Assignment
Whenever a line below holds the word "cycle", copy that line.

Records
(** * URL monitor: a shallow embedding of [src/__init__.py]

    The component keeps, for every configured URL, a state ("Unknown",
    "Online", "Offline"), a status text and a [last_updated] timestamp in
    three parallel Python lists, refreshed by a check cycle that probes the
    URLs one after the other.

    Python lists are Rocq lists with stdpp's lookup and insert, item
    assignment out of range raises [IndexError]; Python ints are [Z];
    dictionaries are [gmap]s.  The coroutines are functions in a small
    monad that threads the monitor object, may raise, and logs every point
    at which the coroutine is suspended together with the monitor as it
    can be read by anybody else at that moment. *)

From Stdlib Require Import ZArith NArith String List Lia.
From stdpp Require Import base list strings gmap pretty.

Open Scope string_scope.
Open Scope list_scope.

(** ** [datetime] *)

(** A naive [datetime.datetime] (no tzinfo), as [datetime.now()] returns.
    Year, month and day start at 1, the other fields at 0. *)
Record datetime := mkDatetime {
  year : positive; month : positive; day : positive;
  hour : N; minute : N; second : N; microsecond : N
}.

(** [datetime.min] is [datetime(1, 1, 1, 0, 0)]. *)
Definition datetime_min : datetime := mkDatetime 1 1 1 0 0 0 0.

Definition fields (t : datetime) : list N :=
  [N.pos (year t); N.pos (month t); N.pos (day t);
   hour t; minute t; second t; microsecond t].

Fixpoint lex_compare (a b : list N) : comparison :=
  match a, b with
  | [], [] => Eq
  | [], _ :: _ => Lt
  | _ :: _, [] => Gt
  | x :: a', y :: b' =>
      match N.compare x y with
      | Eq => lex_compare a' b'
      | c => c
      end
  end.

(** Naive datetimes compare field by field, most significant first. *)
Definition dt_compare (s t : datetime) : comparison :=
  lex_compare (fields s) (fields t).

Definition dt_leb (s t : datetime) : bool :=
  match dt_compare s t with Gt => false | _ => true end.

Definition dt_le (s t : datetime) : Prop := dt_leb s t = true.

(** [str.zfill]-like padding used by the ["%04d"], ["%02d"] and ["%06d"]
    conversions of [isoformat]. *)
Fixpoint zeros (n : nat) : string :=
  match n with O => "" | S n' => "0" +:+ zeros n' end.

Definition zfill (w : nat) (s : string) : string :=
  zeros (w - String.length s) +:+ s.

(** [datetime.isoformat()] with the default separator and timespec: the
    fraction is printed only when the microsecond field is not zero. *)
Definition isoformat (t : datetime) : string :=
  zfill 4 (pretty (N.pos (year t))) +:+ "-" +:+
  zfill 2 (pretty (N.pos (month t))) +:+ "-" +:+
  zfill 2 (pretty (N.pos (day t))) +:+ "T" +:+
  zfill 2 (pretty (hour t)) +:+ ":" +:+ zfill 2 (pretty (minute t)) +:+ ":" +:+
  zfill 2 (pretty (second t)) +:+
  (if (microsecond t =? 0)%N then "" else "." +:+ zfill 6 (pretty (microsecond t))).

(** ** Exceptions *)

Inductive exn :=
| ClientError (msg : string)  (* aiohttp.ClientError or a subclass; [msg] is [str(e)] *)
| TimeoutError                (* asyncio.TimeoutError *)
| CancelledError              (* asyncio.CancelledError: how async_timeout interrupts the task when its deadline passes *)
| IndexError
| KeyError (key : string)
| NameError (name : string)
| OtherError (cls : string).  (* any other exception class *)

Inductive res (A : Type) :=
| Ret (a : A)
| Exc (e : exn).
Arguments Ret {A} a.
Arguments Exc {A} e.

(** ** The monitor object *)

(** The attributes of a [URLMonitorData] instance ([self.hass] is the host
    handle, kept in [HomeAssistant] below). *)
Record URLMonitorData := mkData {
  names : list string;
  urls : list string;
  states : list string;
  status : list string;
  last_updated : list datetime
}.

(** [URLMonitorData.__init__]: nothing in it can raise. *)
Definition __init__ (names urls : list string) : URLMonitorData :=
  {| names := names;
     urls := urls;
     states := replicate (length urls) "Unknown";
     status := replicate (length urls) "";
     last_updated := replicate (length urls) datetime_min |}.

(** The three lists have one slot per URL. *)
Definition wf (d : URLMonitorData) : Prop :=
  length (states d) = length (urls d) /\
  length (status d) = length (urls d) /\
  length (last_updated d) = length (urls d).

(** ** Coroutines *)

(** Where a coroutine of the check cycle can be suspended: entering
    [session.get(url)] (the request is in flight) and leaving the
    [async with ... as response] block (the response is released).  No
    other code runs between two suspensions of the same coroutine. *)
Inductive suspension :=
| AwaitGet (i : nat) (url : string)
| AwaitRelease (i : nat).

Record effect (A : Type) := mkEffect {
  seen : list (suspension * URLMonitorData);  (* the monitor as readable at each suspension, in order *)
  store : URLMonitorData;                     (* the monitor when the coroutine stops *)
  value : res A                               (* how it stops *)
}.
Arguments mkEffect {A} seen store value.
Arguments seen {A} e.
Arguments store {A} e.
Arguments value {A} e.

Definition M (A : Type) : Type := URLMonitorData -> effect A.

Definition ret {A} (a : A) : M A := fun d => mkEffect [] d (Ret a).

Definition raise {A} (e : exn) : M A := fun d => mkEffect [] d (Exc e).

Definition bind {A B} (m : M A) (f : A -> M B) : M B := fun d =>
  match m d with
  | mkEffect s d1 (Ret a) =>
      match f a d1 with
      | mkEffect s' d2 v => mkEffect (s ++ s') d2 v
      end
  | mkEffect s d1 (Exc e) => mkEffect s d1 (Exc e)
  end.

Declare Scope coroutine_scope.
Delimit Scope coroutine_scope with co.
Notation "m1 ;; m2" := (bind m1 (fun _ => m2))
  (at level 100, m2 at level 200, right associativity) : coroutine_scope.
Open Scope coroutine_scope.

(** [try: body except ...: handler]; [handler e = None] when no [except]
    clause matches [e]. *)
Definition try_except {A} (body : M A) (handler : exn -> option (M A)) : M A := fun d =>
  match body d with
  | mkEffect s d1 (Ret a) => mkEffect s d1 (Ret a)
  | mkEffect s d1 (Exc e) =>
      match handler e with
      | Some h =>
          match h d1 with
          | mkEffect s' d2 v => mkEffect (s ++ s') d2 v
          end
      | None => mkEffect s d1 (Exc e)
      end
  end.

Definition await (p : suspension) : M unit := fun d => mkEffect [(p, d)] d (Ret tt).

(** [l[i] = x] on a Python list. *)
Definition setitem {A} (l : list A) (i : nat) (x : A) : res (list A) :=
  if decide (i < length l) then Ret (<[i:=x]> l) else Exc IndexError.

Definition set_states (i : nat) (v : string) : M unit := fun d =>
  match setitem (states d) i v with
  | Ret l => mkEffect [] (mkData (names d) (urls d) l (status d) (last_updated d)) (Ret tt)
  | Exc e => mkEffect [] d (Exc e)
  end.

Definition set_status (i : nat) (v : string) : M unit := fun d =>
  match setitem (status d) i v with
  | Ret l => mkEffect [] (mkData (names d) (urls d) (states d) l (last_updated d)) (Ret tt)
  | Exc e => mkEffect [] d (Exc e)
  end.

Definition set_last_updated (i : nat) (v : datetime) : M unit := fun d =>
  match setitem (last_updated d) i v with
  | Ret l => mkEffect [] (mkData (names d) (urls d) (states d) (status d) l) (Ret tt)
  | Exc e => mkEffect [] d (Exc e)
  end.

(** ** The network and the clock *)

(** What [session.get(url)] does for one probe. *)
Inductive get_result :=
| Responded (code : Z) (release : option exn)
    (* a response with [response.status = code]; [release] is the exception
       raised while the [async with] block is left, if any *)
| Raised (e : exn).
    (* no response: the request raised [e] *)

(** One probe as the environment decides it: the fate of the request and
    the value [datetime.now()] returns when it is read for this probe. *)
Record probe := mkProbe {
  request : get_result;
  now : datetime
}.

(** ** [URLMonitorData._check_urls] *)

(** The body of the [for] loop, lines 87 to 103. *)
Definition check_one (ev : probe) (i : nat) (url : string) : M unit :=
  try_except
    (await (AwaitGet i url) ;;
     match request ev with
     | Raised e => raise e
     | Responded code release =>
         (if (code =? 200)%Z
          then (set_states i "Online" ;; set_status i "OK")
          else (set_states i "Offline" ;; set_status i ("HTTP " +:+ pretty code))) ;;
         await (AwaitRelease i) ;;
         match release with
         | Some e => raise e
         | None => ret tt
         end
     end ;;
     set_last_updated i (now ev))
    (fun e =>
       match e with
       | ClientError msg =>
           Some (set_states i "Offline" ;; set_status i msg ;;
                 set_last_updated i (now ev))
       | TimeoutError =>
           Some (set_states i "Offline" ;; set_status i "Timeout" ;;
                 set_last_updated i (now ev))
       | _ => None
       end).

(** [for i, url in enumerate(l, start)]: the loop stops at the first
    iteration that raises. *)
Fixpoint for_enumerate (body : nat -> string -> M unit) (start : nat) (l : list string) : M unit :=
  match l with
  | [] => ret tt
  | url :: l' => body start url ;; for_enumerate body (S start) l'
  end.

(** One check cycle; [env i] is what happens to the probe of [urls[i]]. *)
Definition _check_urls (env : nat -> probe) : M unit := fun d =>
  for_enumerate (fun i url => check_one (env i) i url) 0 (urls d) d.

(** ** Scheduling: [async_update] and [async_setup] *)

Definition DOMAIN : string := "my_url_monitor".

(** [homeassistant.const.CONF_NAME] and [CONF_URL]. *)
Definition CONF_NAME : string := "name".
Definition CONF_URL : string := "url".

(** The part of the host the component touches: the [hass.data] dictionary
    and the interval timers registered so far.  Every timer the component
    registers has the same action, [self.async_update], and the same
    period, so their number is all there is to know about them. *)
Record HomeAssistant := mkHass {
  data : gmap string URLMonitorData;
  listeners : nat
}.

(** [async_track_time_interval(self.hass, self.async_update, timedelta(hours=1))]
    adds one recurring timer; nothing in the source ever removes one. *)
Definition async_track_time_interval (h : HomeAssistant) : HomeAssistant :=
  mkHass (data h) (S (listeners h)).

(** [async with async_timeout.timeout(10): body].  When the deadline passes
    the task is interrupted with [CancelledError] at the point it is
    suspended at, and the context manager turns that into [TimeoutError]
    on the way out; everything else passes through.  Whether and where the
    deadline passes is the environment's choice (a [CancelledError] in the
    probe's [get_result]). *)
Definition timeout (body : M unit) : M unit := fun d =>
  match body d with
  | mkEffect s d1 (Exc CancelledError) => mkEffect s d1 (Exc TimeoutError)
  | r => r
  end.

(** What one call of a coroutine on the host leaves behind. *)
Record invocation := mkInvocation {
  hass_after : HomeAssistant;
  observed : list (suspension * URLMonitorData);
  outcome : res unit
}.

(** [URLMonitorData.async_update]; [self] is the object [hass.data[DOMAIN]]
    refers to, so what the cycle writes is what the dictionary holds. *)
Definition async_update (env : nat -> probe) (h : HomeAssistant) : invocation :=
  match data h !! DOMAIN with
  | None => mkInvocation h [] (Exc (KeyError DOMAIN))
  | Some self =>
      let r := timeout (_check_urls env) self in
      let h' := mkHass (<[DOMAIN := store r]> (data h)) (listeners h) in
      match value r with
      | Ret _ => mkInvocation (async_track_time_interval h') (seen r) (Ret tt)
      | Exc e => mkInvocation h' (seen r) (Exc e)
      end
  end.

(** [async_setup] up to the creation of the task: the configuration
    look-ups (a missing key raises [KeyError]) and the construction of the
    monitor.  The first cycle runs in a task of its own, see [startup]. *)
Definition async_setup (h : HomeAssistant)
    (config : gmap string (gmap string (list string))) : res HomeAssistant :=
  match config !! DOMAIN with
  | None => Exc (KeyError DOMAIN)
  | Some section =>
      match section !! CONF_NAME with
      | None => Exc (KeyError CONF_NAME)
      | Some names =>
          match section !! CONF_URL with
          | None => Exc (KeyError CONF_URL)
          | Some urls => Ret (mkHass (<[DOMAIN := __init__ names urls]> (data h)) (listeners h))
          end
      end
  end.
(** X17: after a day without requests the records are asked for again.
    In every reachable state, once 24 hours or more have passed without a
    request, a call of [fetch_pois] for a valid category is answered by
    neither cache: it sends the query of the category to the provider.
    (While requests keep coming, a list read from [POI_CACHE] shortly
    before its 24 hours end is memoised by the decorator for one more hour;
    nothing is stated of that case.) *)
Theorem pois_asked_again_after_idle_day w d category overpass random :
  reachable w -> valid_category category = true -> (seconds 86400 <= d)%N ->
  exists query,
    dict_get category queries = Some query
    /\ outbound (snd (fetch_pois category overpass random (tick d w)))
       = outbound (tick d w) ++ [GetOverpass query].
Proof.
  intros Hw Hvalid Hd.
  pose proof (caches_within_ttl_reachable w Hw) as [Hm [Hp _]].
  apply inv_reachable in Hw. destruct Hw as [[_ [_ [_ [Tm [Tp _]]]]] _].
  unfold valid_category in Hvalid.
  destruct (dict_get category queries) as [query |] eqn:Eq; [| discriminate].
  exists query. split; [reflexivity |].
  rewrite fetch_pois_eq. cbn zeta. simpl now. simpl fetch_pois_cache.
  rewrite (within_ttl_expired (now w) d category _ Hm)
    by (rewrite Tm; unfold seconds in *; lia).
  rewrite fetch_pois_wrapped_eq, Eq. simpl now. simpl POI_CACHE.
  rewrite (within_ttl_expired (now w) d (cache_key category) _ Hp)
    by (rewrite Tp; exact Hd).
  destruct overpass as [data |]; reflexivity.
Qed.
Lemma feed_command_streamed st co w :
  under_way runId0 before known w ->
  going_well runId0 buffer0 sc (AwaitCommand st co, w) ->
  streamed runId0 seen0 sc (AwaitCommand st co, w) ->
  streamed runId0 seen0 sc (feed_command st co (trace_of sc st) w).
Proof.
  intros (_ & _ & Hi) (Hb & Hco & Ha) Hs. cbn [fst snd] in *.
  unfold streamed in Hs. cbn [fst snd] in Hs.
  destruct succeeded as [[S1 S1'] U2 S2 U3 S3].
  destruct unasked as (N1 & N2 & N3).
  assert (ending (trace_of sc st) = Close (Some 0)) as Hend
    by (destruct st; assumption).
  rewrite (feed_command_close _ _ _ _ _ Hend).
  pose proof (child_events_published (events (trace_of sc st)) co w (N1 st))
    as Hpub.
  pose proof (child_events_listeners (events (trace_of sc st)) co w known Hi
                (trace_known sc known script_known st)) as Hi1.
  pose proof (child_events_abort (events (trace_of sc st)) co w (N1 st))
    as Hab.
  remember (snd (child_events (events (trace_of sc st)) (co, w))) as w1
    eqn:Ew1.
  rewrite Hs in Hpub.
  destruct st.
  - rewrite after_scrape_eq. cbn [Result.code Result.output].
    rewrite (Hco eq_refl), app_nil_l.
    fold (chunks sc Scrape). rewrite S1'. simpl negb. cbv iota.
    rewrite Hab, Ha by discriminate.
    apply move_on_streamed; try assumption; try discriminate.
    rewrite Hpub. unfold stream_upto. simpl.
    flatten_app.
  - rewrite after_enrich_eq. cbn [Result.code Result.output].
    simpl negb. cbv iota. rewrite Hab, Ha by discriminate.
    apply move_on_streamed; try assumption; try discriminate.
    rewrite Hpub. unfold stream_upto. simpl.
    flatten_app.
  - rewrite after_process_eq. cbn [Result.code Result.output].
    simpl negb. cbv iota. unfold streamed. cbn [fst snd finally_enter].
    rewrite Hpub. unfold stream_upto. simpl.
    flatten_app.
Qed.
(** * The UDP binding of msquic (src/core/binding.c)

    A shallow embedding of the binding layer: the listener registry, the
    stateless-operation table, the stateless response builder, retry gating,
    connection creation and the receive-path demultiplexer, followed by the
    properties established about them.

    Conventions.  Fixed-width C integers are [Z] with the wrap-around written
    out ([mod 2^w]); bytes are [Z] in [0, 256); byte strings are [list Z].
    Objects that the C code reaches through pointers (connections, stateless
    contexts, receive datagrams) live in stores keyed by their address, a
    [nat]; [None] is the NULL pointer.  Calls that leave binding.c (datapath,
    allocator, random generator, crypto, lookup table) are either fields of the
    interface class [QuicLib] or explicit outcomes passed to the model. *)

From stdpp Require Import base numbers option list sorting gmap.
From Stdlib Require Import ZArith Lia.

Local Open Scope Z_scope.

(** ** Platform types *)

(** QUIC_ADDR: address family, IP bytes and port. *)
Record QUIC_ADDR := mkAddr {
  AddrFamily : Z;
  AddrIp : list Z;
  AddrPort : Z
}.

#[global] Instance QUIC_ADDR_eq_dec : EqDecision QUIC_ADDR.
Proof. solve_decision. Defined.

Definition AF_UNSPEC : Z := 0.
Definition AF_INET : Z := 2.
Definition AF_INET6 : Z := 23.

Definition QuicAddrGetFamily (a : QUIC_ADDR) : Z := AddrFamily a.

(** QuicAddrCompare: whole-address equality. *)
Definition QuicAddrCompare (a b : QUIC_ADDR) : bool := bool_decide (a = b).

(** QuicAddrCompareIp: equality of the IP part only. *)
Definition QuicAddrCompareIp (a b : QUIC_ADDR) : bool :=
  bool_decide (AddrIp a = AddrIp b).
(** X15.  Without attention heads the constructors divide by zero:
    [LukeModel(config)] and [LukePretrainingModel(config)] raise
    [ZeroDivisionError], whatever the rest of the configuration. *)
Theorem LukeModel_init_zero_heads (c : LukeConfig.t A) (s : pstate A) :
  LukeConfig.num_attention_heads c = 0 →
  LukeModel.init c s = Raise ZeroDivisionError ∧
  LukePretrainingModel.init c s = Raise ZeroDivisionError.
Proof.
  intros Hz.
  assert (LukeModel.init c s = Raise ZeroDivisionError) as Hl.
  { unfold LukeModel.init, Encoder.init, Layer.init, Attention.init, SelfAttention.init.
    rewrite decide_True by done. done. }
  split; [done|]. unfold LukePretrainingModel.init, mbind, ctor_bind. by rewrite Hl.
Qed.

End BuiltWf.

(** ** [init_weights] *)
Section InitWeights.
Context {A : Type} `{!Scalar A}.

Lemma keeps_ret w : keeps w (mret tt : ctor A unit).
Proof. intros s. exists s. split_and!; [done|apply refines_refl|done|done]. Qed.

Lemma keeps_bind w (c k : ctor A unit) : keeps w c → keeps w k → keeps w (c ≫= fun _ => k).
Proof.
  intros Hc Hk s. destruct (Hc s) as (s1 & H1 & Hr1 & Hs1 & Hf1).
  destruct (Hk s1) as (s2 & H2 & Hr2 & Hs2 & Hf2).
  exists s2. unfold mbind, ctor_bind. rewrite H1. split_and!; [done| | |].
  - by eapply refines_trans.
  - intros r. by rewrite Hs2.
  - intros r Hr. by rewrite Hf2, Hf1.
Qed.
(** * DTN trace ingestion: a shallow embedding of the two visualisation scripts

    The development follows [scripts/dtn-network-visualizer.py] (class
    [DTNNetworkVisualizer], module [Visualizer] below) and
    [scripts/dtn-visualization-scripts.py] (class [DTNVisualizationFramework],
    module [Framework] below).

    - Python [str] values are Rocq strings; a character stands for the code
      point of the same number (0..255).
    - Python [float] is IEEE 754 binary64, taken from [SpecFloat] with
      [prec = 53] and [emax = 1024]; every operation rounds to nearest even.
    - Python [dict] is a [gmap]; the scripts never rely on insertion order
      for what is proved here.
    - Exceptions are values: a statement either finishes ([Ok]) or raises
      ([Raise]); an object mutated before the raise keeps its mutations.
    - [print] calls write to the terminal and change nothing else; they are
      left out.  pandas' CSV reader and numpy's sine, cosine and random
      draws are parameters of the definitions that call them. *)

From Stdlib Require Import ZArith String Ascii List Bool Lia.
From Stdlib Require Import Floats.SpecFloat.
From stdpp Require Import gmap strings.

Import ListNotations.
Local Open Scope Z_scope.

(** ** Python builtins used by the scripts *)

Module Py.

(** *** Exceptions and outcomes *)

Inductive exn : Type :=
  | ValueError | IndexError | OverflowError | KeyError | OSError.

Inductive outcome (A : Type) : Type :=
  | Ok (a : A)
  | Raise (e : exn).
Arguments Ok {A} a.
Arguments Raise {A} e.
(** * A shallow embedding of the hot-path data structures of the trading
      system: the slab pool, the SPSC ring buffer, the circular buffer, the
      price levels and the order book, the pre-trade risk gate with its
      position tracker, and the rate limiter of the execution engine.

    Conventions.
    - A [uintN_t] value is a [Z] in [0, 2^N); every arithmetic operation
      that can leave the range is followed by its wrap-around ([u64],
      [u32]).  [Price] is a signed 64-bit integer and is only compared.
    - A pointer into the slab ([OrderBookEntry*]) is [option nat]:
      [None] is [nullptr], [Some i] is [&storage_[i]].
    - [std::map<Price, PriceLevel, Cmp>] is an association list kept in
      the comparator's order, so that [begin()] is the head of the list.
    - [std::unordered_map<OrderId, OrderBookEntry*>] is a [gmap]. *)

From Stdlib Require Import ZArith List Bool Lia Floats Sorted.
From stdpp Require Import base option list gmap.

Local Open Scope Z_scope.

(** ** Fixed-width integers *)

Definition u64 (z : Z) : Z := z mod 2 ^ 64.
Definition u32 (z : Z) : Z := z mod 2 ^ 32.
Definition PRICE_MAX : Z := 2 ^ 63 - 1.   (* std::numeric_limits<Price>::max() *)

(** Two's-complement wrap-around of a signed 64-bit result. *)
Definition s64 (z : Z) : Z := (z + 2 ^ 63) mod 2 ^ 64 - 2 ^ 63.

(** ** common/types.hpp *)

Inductive Side := Buy | Sell.
Inductive OrderType := Limit | Market | IOC | FOK.
Inductive OrderStatus := New | PartiallyFilled | Filled | Cancelled | Rejected.

#[global] Instance Side_eq_dec : EqDecision Side.
Proof. solve_decision. Defined.
#[global] Instance OrderType_eq_dec : EqDecision OrderType.
Proof. solve_decision. Defined.
#[global] Instance OrderStatus_eq_dec : EqDecision OrderStatus.
Proof. solve_decision. Defined.

Record Trade := mkTrade {
  buyer_order_id : Z;
  seller_order_id : Z;
  trade_instrument : Z;
  trade_price : Z;
  trade_quantity : Z;
  trade_timestamp : Z
}.

Record OrderRequest := mkOrderRequest {
  req_id : Z;
  req_instrument : Z;
  req_side : Side;
  req_type : OrderType;
  req_price : Z;
  req_quantity : Z;
  req_exchange : Z;
  req_timestamp : Z
}.

(** ** order_book/order.hpp *)

Module OrderBookEntry.
Record t := mk {
    id : Z;
    instrument : Z;
    side : Side;
    type : OrderType;
    status : OrderStatus;
    price : Z;
    quantity : Z;
    filled_quantity : Z;
    timestamp : Z;
    prev : option nat;
    next : option nat
  }.

(** The all-zero object: what [make_unique<StorageType[]>] leaves in a
    slot before anything is written to it. *)
Definition zero : t := mk 0 0 Buy Limit New 0 0 0 0 None None.

Definition set_id (v : Z) (e : t) : t :=
  mk v (instrument e) (side e) (type e) (status e) (price e) (quantity e)
     (filled_quantity e) (timestamp e) (prev e) (next e).
Definition set_status (v : OrderStatus) (e : t) : t :=
  mk (id e) (instrument e) (side e) (type e) v (price e) (quantity e)
     (filled_quantity e) (timestamp e) (prev e) (next e).
Definition set_filled_quantity (v : Z) (e : t) : t :=
  mk (id e) (instrument e) (side e) (type e) (status e) (price e) (quantity e)
     v (timestamp e) (prev e) (next e).
Definition set_prev (v : option nat) (e : t) : t :=
  mk (id e) (instrument e) (side e) (type e) (status e) (price e) (quantity e)
     (filled_quantity e) (timestamp e) v (next e).
Definition set_next (v : option nat) (e : t) : t :=
  mk (id e) (instrument e) (side e) (type e) (status e) (price e) (quantity e)
     (filled_quantity e) (timestamp e) (prev e) v.
End OrderBookEntry.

Exercise response
    three parallel Python lists, refreshed by a check cycle that probes the
(** Where a coroutine of the check cycle can be suspended: entering
(** One check cycle; [env i] is what happens to the probe of [urls[i]]. *)
    refers to, so what the cycle writes is what the dictionary holds. *)
    monitor.  The first cycle runs in a task of its own, see [startup]. *)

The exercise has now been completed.